**WHAT IS REQUIRED**. Only the lines from the first line of the records through the line containing "NExpSign | NExpDigits." belong in the answer. Copy them exactly.

**INPUT RECORDS**.

(** [parseInt(x)] without a radix; [None] is [undefined], which reads as
    the text ["undefined"] and so yields [NaN]. *)
Definition parseInt (x : option string) : num :=
  match x with
  | None => NaN
  | Some s =>
      let t := trimStart s in
      let '(neg, body) :=
        match t with
        | String "-" r => (true, r)
        | String "+" r => (false, r)
        | _ => (false, t)
        end in
      match parseUnsigned body with
      | Some z => Int (if neg : bool then - z else z)
      | None => NaN
      end
  end.

Definition add1 (n : num) : num :=
  match n with
  | NaN => NaN
  | Int z => Int (z + 1)
  end.

(** [String(n)] *)
Definition toString (n : num) : string :=
  match n with
  | NaN => "NaN"
  | Int z => NilZero.string_of_int (Z.to_int z)
  end.

(** [a || d] on a possibly undefined string [a]. *)
Definition orElse (a : option string) (d : string) : string :=
  match a with
  | Some (String c r) => String c r
  | _ => d
  end.

(** Truthiness of a possibly undefined string. *)
Definition truthy (a : option string) : bool :=
  match a with
  | Some (String _ _) => true
  | _ => false
  end.

End Js.

(** ** [JSON.parse]

    The built-in is embedded as a one-pass pushdown recogniser of the JSON
    grammar (ECMA-404) that also builds the value.  Numbers and string
    literals are kept as their lexemes: the importer stores the value
    without inspecting it. *)

Module Json.

Inductive value :=
| Null
| Bool (b : bool)
| Number (lexeme : string)
| Str (raw : string)
| Array (items : list value)
| Object (members : list (string * value)).

(** Containers still open, innermost first; items are kept in reverse. *)
Inductive frame :=
| FArray (items : list value)
| FObject (members : list (string * value))
| FMember (members : list (string * value)) (key : string).

(** What the grammar allows next, between two tokens. *)
Inductive expect :=
| EValue
| EValueOrEnd
| EKeyOrEnd
| EKey
| EColon (key : string)
| ECommaOrEnd
| EDone (v : value).

Inductive numState :=
| NMinus | NZero | NInt | NDot | NFrac | NExp | NExpSign | NExpDigits.
(** A laser-power query of ecm_custom.py on a server that answers every
    call, up to the loop over the powers. *)
Lemma custom_main_until_powers {R} (serve : R -> request -> post_outcome * R)
    (fs : string -> option string) (args : list Custom.arg) (r0 : R)
    (path xml : string) (powers : pyval) :
  let options := Custom.parse_args args in
  (forall m, succeeds serve m) -> offers_powers serve powers ->
  fs path = Some xml ->
  Custom.o_send_trigger options = None ->
  Custom.o_template options = Some path ->
  Custom.o_get_laserpowers options = true ->
  exists handle st1,
    Custom.main serve fs args (fresh r0) =
      (let (r, st) :=
         (values <- lift (Custom.iterate powers) ;;
          for_each values (fun value =>
            line <- lift (Custom.format_3g value) ;; print line) ;;
          Custom.call serve "Queue.Remove" [("handle", handle)] ;;
          ret 0) st1 in
       (r, snd st)) /\
    count_calls "Queue.Remove" (actions (trace (snd st1))) = 0%nat /\
    power_lines (trace (snd st1)) = [].
Proof.
  intros options H Hp Hfs Htrig Htmpl Hpow.
  unfold Custom.main. fold options. rewrite Htrig, Hpow, Htmpl.
  unfold Custom.open_read. rewrite Hfs.
  set (st0 := (_, fresh r0)).
  assert (A0 : actions (trace (snd st0)) = []) by reflexivity.
  assert (P0 : power_lines (trace (snd st0)) = []) by reflexivity.
  clearbody st0.
  rewrite (bind_ok (ret xml) _ st0 xml st0 eq_refl).
  quiet_call H. rename v into handle.
  do 4 quiet_optional H.
  quiet_call H.
  match type of V0 with
  | rpc_result (fst (serve ?r ?q)) = _ => rewrite (Hp r q eq_refl) in V0
  end.
  injection V0 as <-.
  exists handle. eexists. split; [reflexivity|]. split.
  - repeat match goal with
           | A : actions (trace (snd _)) = _ |- _ => rewrite A; clear A
           end.
    rewrite !count_calls_app, !count_calls_if_supplied by reflexivity.
    reflexivity.
  - congruence.
Qed.

(** X20. A laser-power query of ecm_custom.py ([--get-laserpowers]) on a
    server that answers every call, the powers being the list [values]:
    when every element can be formatted with [.3g], each is printed, in
    order, the measurement is removed once and [main] returns 0; when an
    element cannot (a string, [None], a list, an object, an integer too
    large for a float), [main] raises at that element, having printed the
    ones before it, and [Queue.Remove] is not called. *)
Theorem laser_powers_are_printed_in_order {R}
    (serve : R -> request -> post_outcome * R) (fs : string -> option string)
    (args : list Custom.arg) (r0 : R) (path xml : string) (values : list pyval) :
  (forall m, succeeds serve m) -> offers_powers serve (PList values) ->
  fs path = Some xml ->
  Custom.o_send_trigger (Custom.parse_args args) = None ->
  Custom.o_template (Custom.parse_args args) = Some path ->
  Custom.o_get_laserpowers (Custom.parse_args args) = true ->
  let out := Custom.main serve fs args (fresh r0) in
  (Forall formattable values ->
   fst out = Return 0 /\
   power_lines (trace (snd out)) = values /\
   count_calls "Queue.Remove" (actions (trace (snd out))) = 1%nat) /\
  (forall good bad rest e,
     values = good ++ bad :: rest ->
     Forall formattable good -> Custom.format_3g bad = Raise e ->
     fst out = Raise e /\
     power_lines (trace (snd out)) = good /\
     count_calls "Queue.Remove" (actions (trace (snd out))) = 0%nat).
Proof.
  intros H Hp Hfs Htrig Htmpl Hpow out. subst out.
  destruct (custom_main_until_powers serve fs args r0 path xml (PList values)
              H Hp Hfs Htrig Htmpl Hpow) as (handle & st1 & E & A1 & P1).
  rewrite E, snd_main_result, main_result. clear E.
  cbn [Custom.iterate].
  rewrite (bind_ok (lift (Return values)) _ st1 values st1 eq_refl).
  split.
  - intros Hall.
    destruct (print_powers_all values st1 Hall) as (st2 & E2 & A2 & P2).
    rewrite (bind_ok _ _ _ _ _ E2).
    destruct (custom_call_quiet serve "Queue.Remove" (H _) [("handle", handle)] st2)
      as (v & st3 & E3 & _ & A3 & P3).
    rewrite (bind_ok _ _ _ _ _ E3). cbn [ret fst snd].
    split; [reflexivity|]. split.
    + rewrite P3, P2, P1. reflexivity.
    + rewrite A3, A2, count_calls_app, A1. reflexivity.
  - intros good bad rest e -> Hgood Hbad.
    destruct (print_powers_stops good bad rest e st1 Hgood Hbad)
      as (st2 & E2 & A2 & P2).
    rewrite (bind_raise _ _ _ _ _ E2). cbn [fst snd].
    split; [reflexivity|]. split.
    + rewrite P2, P1. reflexivity.
    + rewrite A2. exact A1.
Qed.

Lemma laser_powers_are_printed_in_order_witness :
  power_lines (trace (snd
    (Custom.main (laser_instrument (PList [PFloat 10.5; PInt 25; PFloat 50]))
       one_template [Custom.Template "t.wxm"; Custom.GetLaserpowers] (fresh tt)))) =
    [PFloat 10.5; PInt 25; PFloat 50] /\
  fst (Custom.main (laser_instrument (PList [PFloat 10.5; PStr "max"; PFloat 50]))
         one_template [Custom.Template "t.wxm"; Custom.GetLaserpowers] (fresh tt)) =
    Raise ValueError.
Proof.
  assert (H : forall powers m, succeeds (laser_instrument powers) m).
  { intros powers m r req _. unfold laser_instrument.
    destruct (String.eqb (method_of req) "Measurement.GetLaserPowers");
      eexists; reflexivity. }
  assert (Hp : forall powers, offers_powers (laser_instrument powers) powers).
  { intros powers r req Hq. unfold laser_instrument. rewrite Hq. reflexivity. }
  split.
  - destruct (laser_powers_are_printed_in_order
                (laser_instrument (PList [PFloat 10.5; PInt 25; PFloat 50]))
                one_template [Custom.Template "t.wxm"; Custom.GetLaserpowers] tt
                "t.wxm" "<template/>" [PFloat 10.5; PInt 25; PFloat 50]
                (H _) (Hp _) eq_refl eq_refl eq_refl eq_refl) as [A _].
    apply A. repeat constructor; eexists; reflexivity.
  - destruct (laser_powers_are_printed_in_order
                (laser_instrument (PList [PFloat 10.5; PStr "max"; PFloat 50]))
                one_template [Custom.Template "t.wxm"; Custom.GetLaserpowers] tt
                "t.wxm" "<template/>" [PFloat 10.5; PStr "max"; PFloat 50]
                (H _) (Hp _) eq_refl eq_refl eq_refl eq_refl) as [_ B].
    apply (B [PFloat 10.5] (PStr "max") [PFloat 50] ValueError eq_refl).
    + repeat constructor. eexists. reflexivity.
    + reflexivity.
Defined.
(** * Sandboxed file and SQLite gateway (src/mcp_Server.py)

    A shallow embedding of the seven tool operations of the server and of
    the helper [_get_safe_path] that confines caller-supplied file names to
    the directory [TARGET_FOLDER].

    Conventions of the embedding.
    - A Python [str] is a Coq [string] holding the UTF-8 bytes of the text
      (a [str] with lone surrogates has no such form and is outside the
      model).  File contents are byte strings of the same type.  String
      literals hold the bytes the source file has.
    - A [pathlib.Path] on a POSIX system is the list of its components
      below the root directory.
    - Calls into the Python runtime and the operating system are the
      methods of the class [Platform]; each tool is written once against
      that interface.  [MemPlatform] implements it over an in-memory file
      system with symbolic links and a SQLite engine taken as a parameter.
    - Python exceptions are values of [exn]; a computation is a state and
      exception monad over the world of the platform.
    - The library calls behave as in CPython 3.11 on a POSIX system. *)

From Stdlib Require Import String Ascii ZArith List Lia Bool.
From stdpp Require Import base option list gmap strings pretty.

Local Open Scope Z_scope.
Local Open Scope stdpp_scope.

(** ** Python string operations *)

Module PyStr.

Definition nl : string := String (Ascii.ascii_of_nat 10) "".
Definition cr : string := String (Ascii.ascii_of_nat 13) "".
Definition slash : ascii := "/"%char.
Definition dot : ascii := "."%char.

(** [s.startswith(prefix)] *)
Fixpoint startswith (s pre : string) {struct pre} : bool :=
  match pre, s with
  | "", _ => true
  | String _ _, "" => false
  | String a pre', String b s' => Ascii.eqb a b && startswith s' pre'
  end.

(** [s.endswith(suffix)], that is [s[len(s)-len(suffix):] == suffix]. *)
Definition endswith (s suf : string) : bool :=
  let n := String.length s in
  let k := String.length suf in
  if (k <=? n)%nat then String.eqb (String.substring (n - k) k s) suf
  else false.

(** [sep in s] for a one-character [sep]. *)
Fixpoint contains (sep : ascii) (s : string) : bool :=
  match s with
  | "" => false
  | String c r => if Ascii.eqb c sep then true else contains sep r
  end.

(** [s[s.rfind(sep) + 1:]]: the text after the last [sep], the whole of
    [s] when [sep] does not occur ([rfind] is then -1). *)
Fixpoint after_last (sep : ascii) (s : string) : string :=
  match s with
  | "" => ""
  | String c r =>
      if contains sep r then after_last sep r
      else if Ascii.eqb c sep then r
      else s
  end.

(** [s.split(sep)] for a one-character [sep]; never the empty list. *)
Fixpoint split (sep : ascii) (s : string) : list string :=
  match s with
  | "" => [""]
  | String c r =>
      if Ascii.eqb c sep then "" :: split sep r
      else match split sep r with
           | h :: t => String c h :: t
           | [] => [String c ""]
           end
  end.

(** [sep.join(parts)] *)
Fixpoint join (sep : string) (parts : list string) : string :=
  match parts with
  | [] => ""
  | [p] => p
  | p :: rest => p +:+ sep +:+ join sep rest
  end.

Definition ascii_lower (c : ascii) : ascii :=
  let n := Ascii.nat_of_ascii c in
  if ((65 <=? n) && (n <=? 90))%nat then Ascii.ascii_of_nat (n + 32) else c.
(** C10.  A list response that reports success and has no [result] field,
    or a [result] that is empty (or otherwise false), is taken as "no
    record": the run warns that the record is missing and its next and last
    call is the create call; no update call is sent. *)
Theorem missing_result_creates (py_repr : json -> string)
    (net : http_call -> reply) (self : CloudflareDDNS) (s : state)
    (ip : string) (tried : list string) (d : list (string * json)) :
  resolves net self ip tried ->
  answers_with (net (list_call self)) d ->
  reports_success d = true ->
  lookup "result" d = None
  \/ (exists v, lookup "result" d = Some v /\ truthy v = false) ->
  let sent := (map ip_call tried ++ [list_call self; create_call self ip])%list in
  (exists r ls,
     update_dns py_repr net self s =
     (r, emit s sent ([log_start self; log_ip ip; log_missing self] ++ ls)))
  /\ Forall (fun c => verb c <> "PUT") sent.
Proof.
  intros Hip Hlist Hsucc Hres sent; subst sent.
  assert (Hempty : truthy (listed d) = false).
  { unfold listed, field.
    destruct Hres as [-> | (v & -> & Hv)]; [reflexivity | exact Hv]. }
  split.
  - exact (create_path py_repr net self s ip tried d Hip Hlist Hsucc Hempty).
  - apply Forall_app; split.
    + apply Forall_forall; intros c Hc.
      apply in_map_iff in Hc as (x & <- & _); discriminate.
    + repeat constructor; discriminate.
Qed.

Lemma missing_result_creates_witness :
  let net := Scenario.no_result_net in
  let sent := [ip_call "https://api.ipify.org"; list_call Scenario.ddns;
               create_call Scenario.ddns "203.0.113.5"] in
  resolves net Scenario.ddns "203.0.113.5" ["https://api.ipify.org"]
  /\ lookup "result" [("success", JBool true)] = None
  /\ (exists r ls,
        update_dns Scenario.repr net Scenario.ddns Scenario.s0 =
        (r, emit Scenario.s0 sent
              ([log_start Scenario.ddns; log_ip "203.0.113.5";
                log_missing Scenario.ddns] ++ ls))).
Proof.
  intros net sent.
  assert (Hip : resolves net Scenario.ddns "203.0.113.5" ["https://api.ipify.org"]).
  { apply resolves_echo; [reflexivity | discriminate]. }
  assert (Hlist : answers_with (net (list_call Scenario.ddns)) [("success", JBool true)]).
  { eexists; repeat split; reflexivity. }
  split; [exact Hip | split; [reflexivity |]].
  exact (proj1 (missing_result_creates Scenario.repr net Scenario.ddns Scenario.s0
                  "203.0.113.5" ["https://api.ipify.org"] _
                  Hip Hlist eq_refl (or_introl eq_refl))).
Defined.

(** The steps from the list response to the update call. *)
Ltac run_to_update self Hip Hlist Hsucc Hrec Hid Hcontent Hdiff :=
  run_to_list self Hip Hlist;
  let Hs := fresh "Hs" in
  pose proof Hsucc as Hs; unfold reports_success, field in Hs;
  rewrite Hs; cbn [negb]; rewrite bind_lift;
  let Hr := fresh "Hr" in
  pose proof Hrec as Hr; unfold listed, field in Hr;
  rewrite Hr; cbn [truthy negb len];
  rewrite bind_lift, bind_many;
  cbn [getitem0]; rewrite bind_lift, Hid, bind_lift, Hcontent, bind_lift;
  rewrite Hdiff, bind_log;
  rewrite (bind_cf_api_request _ _ "PUT" _ _ _ _ _ eq_refl);
  match goal with
  | |- context [api_call self "PUT" ("dns_records/" ++ ?id)
                  (Some (record_data self ?ip))] =>
      fold (update_call self id ip)
  end.

Ltac finish_update :=
  rewrite ?emit_emit; cbn [app]; rewrite <- ?app_assoc, ?app_nil_r; cbn [app];
  reflexivity.

(** The update path, whatever the provider replies to the update call. *)
Lemma update_path (py_repr : json -> string) (net : http_call -> reply)
    (self : CloudflareDDNS) (s : state) (ip : string) (tried : list string)
    (d : list (string * json)) (record record_id existing_ip : json)
    (others : list json) :
  resolves net self ip tried ->
  answers_with (net (list_call self)) d ->
  reports_success d = true ->
  listed d = JArr (record :: others) ->
  getitem record "id" = Returns record_id ->
  getitem record "content" = Returns existing_ip ->
  eq_str existing_ip ip = false ->
  exists r ls,
    update_dns py_repr net self s =
    (r, emit s (map ip_call tried
                ++ [list_call self; update_call self (py_str py_repr record_id) ip])
          ([log_start self; log_ip ip] ++ warning_if_many self (record :: others)
           ++ [log_changed self (py_str py_repr existing_ip) ip] ++ ls)).
Proof.
  intros Hip Hlist Hsucc Hrec Hid Hcontent Hdiff.
  run_to_update self Hip Hlist Hsucc Hrec Hid Hcontent Hdiff.
  destruct (settled (net (update_call self (py_str py_repr record_id) (String a ip))))
    as [[v | e] lsc].
  - cbn [fst snd].
    match goal with
    | |- exists r ls', ?k ?s0 = _ => assert (Hq : sends k [])
    end.
    { repeat first [apply sends_first_error | quiet_step]. }
    match goal with
    | |- exists r ls', ?k ?s0 = _ => destruct (Hq s0) as (r & lst & ->)
    end.
    exists r, (lsc ++ lst)%list. finish_update.
  - cbn [fst snd]. exists (Raises e), lsc. finish_update.
Qed.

**RESULT OF THIS TASK**.
(** [parseInt(x)] without a radix; [None] is [undefined], which reads as
    the text ["undefined"] and so yields [NaN]. *)
Definition parseInt (x : option string) : num :=
  match x with
  | None => NaN
  | Some s =>
      let t := trimStart s in
      let '(neg, body) :=
        match t with
        | String "-" r => (true, r)
        | String "+" r => (false, r)
        | _ => (false, t)
        end in
      match parseUnsigned body with
      | Some z => Int (if neg : bool then - z else z)
      | None => NaN
      end
  end.

Definition add1 (n : num) : num :=
  match n with
  | NaN => NaN
  | Int z => Int (z + 1)
  end.

(** [String(n)] *)
Definition toString (n : num) : string :=
  match n with
  | NaN => "NaN"
  | Int z => NilZero.string_of_int (Z.to_int z)
  end.

(** [a || d] on a possibly undefined string [a]. *)
Definition orElse (a : option string) (d : string) : string :=
  match a with
  | Some (String c r) => String c r
  | _ => d
  end.

(** Truthiness of a possibly undefined string. *)
Definition truthy (a : option string) : bool :=
  match a with
  | Some (String _ _) => true
  | _ => false
  end.

End Js.

(** ** [JSON.parse]

    The built-in is embedded as a one-pass pushdown recogniser of the JSON
    grammar (ECMA-404) that also builds the value.  Numbers and string
    literals are kept as their lexemes: the importer stores the value
    without inspecting it. *)

Module Json.

Inductive value :=
| Null
| Bool (b : bool)
| Number (lexeme : string)
| Str (raw : string)
| Array (items : list value)
| Object (members : list (string * value)).

(** Containers still open, innermost first; items are kept in reverse. *)
Inductive frame :=
| FArray (items : list value)
| FObject (members : list (string * value))
| FMember (members : list (string * value)) (key : string).

(** What the grammar allows next, between two tokens. *)
Inductive expect :=
| EValue
| EValueOrEnd
| EKeyOrEnd
| EKey
| EColon (key : string)
| ECommaOrEnd
| EDone (v : value).

Inductive numState :=
| NMinus | NZero | NInt | NDot | NFrac | NExp | NExpSign | NExpDigits.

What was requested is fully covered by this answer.